(* ===== verification/Rewards.v ===== *)
(** * Rewards: claims, settlement and the receipt (src/rewards.rs)

    Claims become ρ-weighted contributions ([contributions_with_rho]); an
    epoch is settled either by Monte-Carlo shares ([settle_epoch]) or by
    tickets and a fold tree ([settle_with_peer_accs]); [allocate_budget]
    splits the budget by the shares that tok conserves, and [verify_receipt]
    checks a receipt's hash and the artifacts it carries.  [None] is a fuel
    exhausted in the fold tree, which never happens. *)

From S2P Require Import Prelude Order Bytes Externals Goldilocks Instances Settlement Tickets Seals Marginal Beacon.

Section rewards.
Context {HM : Hemera} {NB : Nebu} {FX : Fixed} {TR : Tru} {ZH : Zheng} {TK : Tok}.

Record reward_claim := mk_claim {
  rc_id : particle;
  rc_neuron : particle;
  rc_links : list link;
  rc_belief : fx;
  rc_prediction : fx
}.

Record settled_share := mk_share { sh_neuron : particle; sh_share : fx; sh_amount : N }.

Record settle_receipt := mk_receipt {
  sr_epoch : N;
  sr_beacon : particle;
  sr_claims_root : particle;
  sr_receipt_hash : particle;
  sr_directed_total : fx;
  sr_budget : N;
  sr_shares : list settled_share;
  sr_beacon_artifact : option beacon_artifact;
  sr_ticket_seal : option fold_seal;
  sr_fold_seal : option fold_seal;
  sr_sample_count : N
}.

Inductive reward_error :=
| EmptyClaims
| NoPositiveShare
| BudgetZero
| NoTickets
| InsufficientPrecision (k k_min : N).

Record ticket_policy := mk_policy {
  po_want : nat;
  po_max_attempts : nat;
  po_start_nonce : N;
  po_settle_target : N;
  po_fold_target : N;
  po_miner : particle;
  po_precision_epsilon : fx;
  po_precision_delta : fx
}.

Definition policy_default : ticket_policy :=
  mk_policy 8 256 0 easy_target easy_target zero32 fx_one fx_one.

Definition valence_to_prediction (v : Z) : fx :=
  if (v =? 1)%Z then fx_from_ratio 3 4
  else if (v =? -1)%Z then fx_from_ratio 1 4
  else fx_from_ratio 1 2.

Definition claim_from_links (id neuron : particle) (links : list link) (valence : Z) : reward_claim :=
  mk_claim id neuron links (fx_from_ratio 3 4) (valence_to_prediction valence).

(** The largest score, at least one. *)
Definition score_max (scores : list fx) : fx :=
  let s_max := fold_left (fun m s => if fx_ltb m s then s else m) scores fx_one in
  if fx_leb s_max fx_zero then fx_one else s_max.

Definition claim_rhos (claims : list reward_claim) : list fx :=
  let reports := map (fun c => mk_report (rc_neuron c) (rc_belief c) (rc_prediction c)) claims in
  let scores := bts_scores reports in
  let s_max := score_max scores in
  let n := length claims in
  let rhos := if bool_decide (n < 2) then [fx_one] else map (fun s => surprise_of s s_max) scores in
  if bool_decide (2 <= n) && forallb (fun r => fx_leb r fx_zero) rhos then replicate n fx_one else rhos.

Definition contributions_with_rho (claims : list reward_claim)
    : result (fault Empty_set) (list contribution) :=
  let rhos := claim_rhos claims in
  collect (map (fun ic =>
    rho ← index_or_panic rhos ic.1;
    Ok (mk_contribution (rc_neuron ic.2) (rc_links ic.2) rho))
    (zip (seq 0 (length claims)) claims)).

Definition propose_claim (base : list link) (claim : reward_claim) (ctx : context)
    (params : focusing_params) : fx :=
  propose base (rc_links claim) ctx params.

(** ** Splitting the budget *)

Definition fx_weight (x : fx) : N := if fx_leb x fx_zero then 0%N else gf_as_u64 (fx_raw x).

(** The loop over the conserved shares; [rest = []] is [i + 1 == len].  The
    products and the sum of weights stay below [2^128], the amounts at most
    the budget, so the unchecked arithmetic of the source never wraps. *)
Fixpoint alloc_loop (budget sum_w allocated : N) (conserved : list (particle * fx)) : list settled_share :=
  match conserved with
  | [] => []
  | (neuron, share) :: rest =>
      let w := fx_weight share in
      let '(amt, allocated) :=
        if bool_decide (rest = []) then (sat_sub64 budget allocated, allocated)
        else let a := as_u64 (w * budget / sum_w) in (a, sat_add64 allocated a) in
      mk_share neuron share (if (w =? 0)%N then 0 else amt)%N :: alloc_loop budget sum_w allocated rest
  end.

Definition zero_weightless (s : settled_share) : settled_share :=
  if (fx_weight (sh_share s) =? 0)%N then mk_share (sh_neuron s) (sh_share s) 0 else s.

(** The remainder goes to the first share of positive weight. *)
Fixpoint add_first (extra : N) (out : list settled_share) : list settled_share :=
  match out with
  | [] => []
  | s :: out =>
      if (0 <? fx_weight (sh_share s))%N
      then mk_share (sh_neuron s) (sh_share s) (sat_add64 (sh_amount s) extra) :: out
      else s :: add_first extra out
  end.

Definition sum_N (l : list N) : N := foldr N.add 0%N l.

Definition clip_error (e : conserve_error) : reward_error :=
  match e with CEmpty => EmptyClaims | CNoPositiveShare => NoPositiveShare | CBudgetZero => BudgetZero end.

Definition allocate_budget (raw : list (particle * fx)) (budget : N) (directed_total : fx)
    : result reward_error (list settled_share) :=
  conserved ← map_err clip_error (clip_shares raw directed_total);
  let sum_w := sum_N (map (fun s => fx_weight s.2) conserved) in
  if (sum_w =? 0)%N then Err NoPositiveShare
  else
    let out := map zero_weightless (alloc_loop budget sum_w 0 conserved) in
    let paid := sum_N (map sh_amount out) in
    Ok (if (paid <? budget)%N then add_first (budget - paid) out else out).

Definition allocate_budget_pub := allocate_budget.

(** ** Receipts *)

Definition share_bytes (s : settled_share) : list byte := arr_bytes (sh_neuron s) ++ u64_le (sh_amount s).

Definition receipt_bytes (epoch : N) (beacon : particle) (shares : list settled_share) : list byte :=
  u64_le epoch ++ arr_bytes beacon ++ concat (map share_bytes (sort_by sh_neuron shares)).
Definition receipt_hash (epoch : N) (beacon : particle) (shares : list settled_share) : particle :=
  hemera_hash (receipt_bytes epoch beacon shares).
Definition receipt_hash_pub := receipt_hash.

Definition seal_ok (s : option fold_seal) : bool :=
  match s with Some s => verify_fold_seal s | None => true end.

Definition verify_receipt (r : settle_receipt) : bool :=
  if negb (bool_decide (sr_receipt_hash r = receipt_hash (sr_epoch r) (sr_beacon r) (sr_shares r)))
  then false
  else if match sr_beacon_artifact r with
          | Some art => negb (verify_beacon art) || negb (bool_decide (ba_beacon art = sr_beacon r))
          | None => false
          end then false
  else if negb (seal_ok (sr_ticket_seal r)) then false
  else if negb (seal_ok (sr_fold_seal r)) then false
  else true.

▶ **What is required**
Report every line of the preceding listing where the string "Some" occurs.

▶ **Solution for this exercise**
  match s with Some s => verify_fold_seal s | None => true end.
          | Some art => negb (verify_beacon art) || negb (bool_decide (ba_beacon art = sr_beacon r))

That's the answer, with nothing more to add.